Goldsworthy I believe had a bit of a Derek Sanderson-style of womanizing if I recall. Could have easily picked something up along the way. But yeah, still young.

Maybe it's just my Vancouver blood, but I have always felt the most for BG. So glad to seem him on the bench fist pumping after Henderson scored.

I thought of him when I heard some quote from - I think - Tony Esposito, or someone who said that the Summit Series changed some players permanently. Whoever said it used the plural. Made me wonder, who are the likely candidates? BG's name came up in my own mind.
 
Maybe it's just my Vancouver blood, but I have always felt the most for BG. So glad to seem him on the bench fist pumping after Henderson scored.

I thought of him when I heard some quote from - I think - Tony Esposito, or someone who said that the Summit Series changed some players permanently. Whoever said it used the plural. Made me wonder, who are the likely candidates? BG's name came up in my own mind.

The Vancouver crowd in general wasn't fair with the team. 50 years later it still isn't forgotten how they booed the team off the ice. And even when they were first introduced on the ice where was a bit of jeering. I get it, you feel betrayed that these guys aren't giving their "all". But they were, they just weren't a team yet, and the Soviets were, and they were darn good. Still love the Esposito speech to this day.

But yeah, who knows, Goldsworthy could be one of those guys. I know that Vic Hadfield said that years later he always felt welcome at the anniversaries and that no one treated him any different despite the fact he was one of the ones who left the team. So it probably wasn't anything internally, but just the overall emotion of it all. Phil Esposito said he would have killed one of them to win and that it scared him to think that way. Frank Mahovlich had a lot of paranoid thoughts while in Moscow about how they were being watched and such (probably pretty accurate now that you think of it). Henderson obviously had his life changed permanently over this series. Clarke with the slash and such. Heck, Rod Gilbert fought, Bergman got his leg bloodied. Pete Mahovlich high sticked some Russian guards trying to take Eagleson away. I mean..............yikes, these guys did things they didn't do in an NHL game.

Tony Esposito has said that some of the guys were never the same after this series emotionally. Is that good or bad? I don't know. Everyone who played in that series still says it the highlight of their life.
 
Funny thing coming out of that "Summit 72" documentary. Phil Esposito is interviewed during training camp, so this would be August of 1972. He is told that the Soviets get up at 6am every day and train and the reporter suggested that perhaps this is around the time a lot of you guys (the Canadian players) are getting back from being out all night. Esposito laughs and says "Well, that's their fault for waking up at 6am every day!"

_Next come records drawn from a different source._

(** The destination after the four sides, whatever the source. *)
Lemma clip_scaled_dst src dst clip :
  clip_fits dst clip -> x1 dst < x2 dst -> y1 dst < y2 dst ->
  let xl := lo_clip (x1 dst) (x2 dst) (x1 clip) in
  let yl := lo_clip (y1 dst) (y2 dst) (y1 clip) in
  snd (drm_rect_clip_scaled src dst clip)
  = mkrect xl yl (hi_clip xl (x2 dst) (x2 clip)) (hi_clip yl (y2 dst) (y2 clip)).
Proof.
  intros Hf Hx Hy xl yl. unfold drm_rect_clip_scaled. destruct Hf as [Hfx Hfy].
  destruct (span_lo _ _ _ _ Hx Hfx) as (_ & Hxl & _).
  destruct (span_lo _ _ _ _ Hy Hfy) as (_ & Hyl & _). fold xl in Hxl. fold yl in Hyl.
  destruct (clip_left src dst clip) as [src1 dst1] eqn:E1.
  pose proof (clip_left_dst src dst clip Hfx) as H1.
  rewrite E1 in H1; cbn in H1. fold xl in H1.
  destruct (clip_top src1 dst1 clip) as [src2 dst2] eqn:E2.
  pose proof (clip_top_dst src1 dst1 clip ltac:(by subst dst1)) as H2.
  rewrite E2 in H2; cbn in H2.
  replace (lo_clip (y1 dst1) (y2 dst1) (y1 clip)) with yl in H2 by (by subst dst1).
  destruct (clip_right src2 dst2 clip) as [src3 dst3] eqn:E3.
  pose proof (clip_right_dst src2 dst2 clip ltac:(by subst dst1 dst2)) as H3.
  rewrite E3 in H3; cbn in H3.
  replace (hi_clip _ _ _) with (hi_clip xl (x2 dst) (x2 clip)) in H3
    by (by subst dst1 dst2).
  destruct (clip_bottom src3 dst3 clip) as [src4 dst4] eqn:E4.
  pose proof (clip_bottom_dst src3 dst3 clip ltac:(by subst dst1 dst2 dst3)) as H4.
  rewrite E4 in H4; cbn in H4.
  cbn. by subst dst1 dst2 dst3.
Qed.

(** The visibility the clip answers is that of its destination. *)
Lemma clip_scaled_vis src dst clip :
  fst (fst (drm_rect_clip_scaled src dst clip))
  = drm_rect_visible (snd (drm_rect_clip_scaled src dst clip)).
Proof.
  unfold drm_rect_clip_scaled.
  repeat match goal with |- context [let '(_, _) := ?p in _] => destruct p end. done.
Qed.

(** Clipping is intersection: same visibility, and the same rectangle when
    something is left. *)
Lemma clip_fits_intersect src dst clip :
  clip_fits dst clip -> x1 dst < x2 dst -> y1 dst < y2 dst ->
  let '(vis, _, dst') := drm_rect_clip_scaled src dst clip in
  vis = fst (drm_rect_intersect dst clip)
  /\ (vis = true -> dst' = snd (drm_rect_intersect dst clip)).
Proof.
  intros Hf Hx Hy.
  pose proof (clip_scaled_dst src dst clip Hf Hx Hy) as Hdst.
  pose proof (clip_scaled_vis src dst clip) as Hv.
  destruct (drm_rect_clip_scaled src dst clip) as [[vis src'] dst'] eqn:E.
  cbn in Hdst, Hv. unfold drm_rect_intersect; cbn [fst snd].
  rewrite Hv, Hdst, !drm_rect_visible_eq, !drm_rect_width_eq, !drm_rect_height_eq; cbn.
  unfold clip_fits, span_ok, is_s32, lo_clip, hi_clip in *. destruct Hf.
  replace (x1 dst <? x2 dst) with true by (symmetry; apply Z.ltb_lt; lia).
  replace (y1 dst <? y2 dst) with true by (symmetry; apply Z.ltb_lt; lia).
  destruct (Z.ltb_spec (Z.min (Z.max (x1 dst) (x1 clip)) (x2 dst)) (x2 dst)),
    (Z.ltb_spec (Z.min (Z.max (y1 dst) (y1 clip)) (y2 dst)) (y2 dst));
    s32_simp; (split; [apply eq_true_iff_eq; rewrite !andb_true_iff, !Z.ltb_lt; lia|]);
    rewrite andb_true_iff, !Z.ltb_lt; intros [? ?]; f_equal; lia.
Qed.

Lemma clip_scaled_intersect src dst clip :
  rect_ok dst -> rect_ok clip -> x1 dst < x2 dst -> y1 dst < y2 dst ->
  let '(vis, _, dst') := drm_rect_clip_scaled src dst clip in
  vis = fst (drm_rect_intersect dst clip)
  /\ (vis = true -> dst' = snd (drm_rect_intersect dst clip)).
Proof.
  intros Hd Hc Hx Hy. apply clip_fits_intersect; [apply rect_ok_fits; lia || done|done..].
Qed.

(** An empty destination stays empty: the blocks of one direction leave the
    other alone, and a zero width is never made positive. *)
Lemma clip_top_x src dst clip :
  x1 (snd (clip_top src dst clip)) = x1 dst /\ x2 (snd (clip_top src dst clip)) = x2 dst.
Proof. unfold clip_top. case_if; [|done]. by destruct (clip_scaled _ _ _). Qed.
Lemma clip_bottom_x src dst clip :
  x1 (snd (clip_bottom src dst clip)) = x1 dst /\ x2 (snd (clip_bottom src dst clip)) = x2 dst.
Proof. unfold clip_bottom. case_if; [|done]. by destruct (clip_scaled _ _ _). Qed.
Lemma clip_left_y src dst clip :
  y1 (snd (clip_left src dst clip)) = y1 dst /\ y2 (snd (clip_left src dst clip)) = y2 dst.
Proof. unfold clip_left. case_if; [|done]. by destruct (clip_scaled _ _ _). Qed.
Lemma clip_right_y src dst clip :
  y1 (snd (clip_right src dst clip)) = y1 dst /\ y2 (snd (clip_right src dst clip)) = y2 dst.
Proof. unfold clip_right. case_if; [|done]. by destruct (clip_scaled _ _ _). Qed.

Lemma clip_empty_x src dst clip :
  span_ok (x1 dst) (x2 dst) (x1 clip) (x2 clip) -> x1 dst = x2 dst ->
  fst (fst (drm_rect_clip_scaled src dst clip)) = false.
Proof.
  intros Hsp He. rewrite clip_scaled_vis. unfold drm_rect_clip_scaled.
  destruct (clip_left src dst clip) as [src1 dst1] eqn:E1.
  pose proof (clip_left_dst src dst clip Hsp) as H1. rewrite E1 in H1; cbn in H1.
  destruct (clip_top src1 dst1 clip) as [src2 dst2] eqn:E2.
  pose proof (clip_top_x src1 dst1 clip) as [H2 H2']. rewrite E2 in H2, H2'; cbn in H2, H2'.
  destruct (clip_right src2 dst2 clip) as [src3 dst3] eqn:E3.
  destruct (clip_bottom src3 dst3 clip) as [src4 dst4] eqn:E4.
  pose proof (clip_bottom_x src3 dst3 clip) as [H4 H4']. rewrite E4 in H4, H4'; cbn in H4, H4'.
  cbn. rewrite drm_rect_visible_eq, drm_rect_width_eq, H4, H4'.
  apply andb_false_iff. left. apply Z.ltb_ge.
  assert (Hx : x1 dst2 = Z.max (x1 dst) (x1 clip) /\ x2 dst2 = x1 dst).
  { rewrite H2, H2', H1. cbn. unfold lo_clip. destruct (Z.ltb_spec (x1 dst) (x2 dst)); lia. }
  destruct Hx as [Hx1 Hx2]. unfold clip_right in E3. rewrite (drm_rect_width_eq dst2), Hx1, Hx2 in E3.
  unfold span_ok, is_s32 in Hsp.
  rewrite (s32_id (x1 dst - x2 clip)) in E3 by (unfold is_s32; lia).
  rewrite (s32_id (x1 dst - Z.max _ _)) in E3 by (unfold is_s32; lia).
  destruct (Z.ltb_spec 0 (x1 dst - x2 clip)); simplify_eq.
  - revert E3. clip_side. intros ?. simplify_eq. cbn. rewrite ?Hx1.
    case_if; zb; s32_simp; lia.
  - rewrite Hx1, Hx2, s32_id; unfold is_s32; lia.
Qed.

Lemma clip_empty_y src dst clip :
  span_ok (y1 dst) (y2 dst) (y1 clip) (y2 clip) -> y1 dst = y2 dst ->
  fst (fst (drm_rect_clip_scaled src dst clip)) = false.
Proof.
  intros Hsp He. rewrite clip_scaled_vis. unfold drm_rect_clip_scaled.
  destruct (clip_left src dst clip) as [src1 dst1] eqn:E1.
  pose proof (clip_left_y src dst clip) as [H1 H1']. rewrite E1 in H1, H1'; cbn in H1, H1'.
  destruct (clip_top src1 dst1 clip) as [src2 dst2] eqn:E2.
  pose proof (clip_top_dst src1 dst1 clip) as H2. rewrite H1, H1' in H2.
  specialize (H2 Hsp). rewrite E2 in H2; cbn in H2.
  destruct (clip_right src2 dst2 clip) as [src3 dst3] eqn:E3.
  pose proof (clip_right_y src2 dst2 clip) as [H3 H3']. rewrite E3 in H3, H3'; cbn in H3, H3'.
  assert (Hy : y1 dst3 = Z.max (y1 dst) (y1 clip) /\ y2 dst3 = y1 dst).
  { rewrite H3, H3', H2. cbn. unfold lo_clip. destruct (Z.ltb_spec (y1 dst) (y2 dst)); lia. }
  destruct (clip_bottom src3 dst3 clip) as [src4 dst4] eqn:E4.
  cbn. rewrite drm_rect_visible_eq, drm_rect_height_eq.
  apply andb_false_iff. right. apply Z.ltb_ge.
  destruct Hy as [Hy1 Hy2]. unfold clip_bottom in E4. rewrite (drm_rect_height_eq dst3), Hy1, Hy2 in E4.
  unfold span_ok, is_s32 in Hsp.
  rewrite (s32_id (y1 dst - y2 clip)) in E4 by (unfold is_s32; lia).
  rewrite (s32_id (y1 dst - Z.max _ _)) in E4 by (unfold is_s32; lia).
  destruct (Z.ltb_spec 0 (y1 dst - y2 clip)); simplify_eq.
  - revert E4. clip_side. intros ?. simplify_eq. cbn. rewrite ?Hy1.
    case_if; zb; s32_simp; lia.
  - rewrite Hy1, Hy2, s32_id; unfold is_s32; lia.
Qed.
End ClipFacts.

(** ** Clipping without scaling *)

Section Unscaled.
Context `{!RectOps} `{!RectLaws}.

(** A 16.16 source of exactly the destination's size. *)
Definition unscaled (src dst : drm_rect) : Prop :=
  x2 src - x1 src = 65536 * (x2 dst - x1 dst)
  /\ y2 src - y1 src = 65536 * (y2 dst - y1 dst).

(** A source rectangle inside the positive [int]s. *)
Definition src_ok (r : drm_rect) : Prop :=
  0 <= x1 r <= x2 r /\ x2 r < 2 ^ 31 /\ 0 <= y1 r <= y2 r /\ y2 r < 2 ^ 31.

Definition unscaled_ok (src dst clip : drm_rect) : Prop :=
  unscaled src dst /\ src_ok src /\ rect_ok dst /\ rect_ok clip
  /\ x1 dst < x2 dst /\ y1 dst < y2 dst
  /\ x2 dst - x1 dst < 2 ^ 15 /\ y2 dst - y1 dst < 2 ^ 15.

It's a little funny, because to tell you the truth we tend to think of the Canadian players as just lazy loafers compared to the Soviets. The Soviets trained intensely and that was and is something to be admired to this day. But we just didn't compare to them that way training wise. Not that the players were lazy, most of them had full-time jobs in the summer at that time to make ends meet. But in comparison to the Soviets at the time there was a big difference for sure.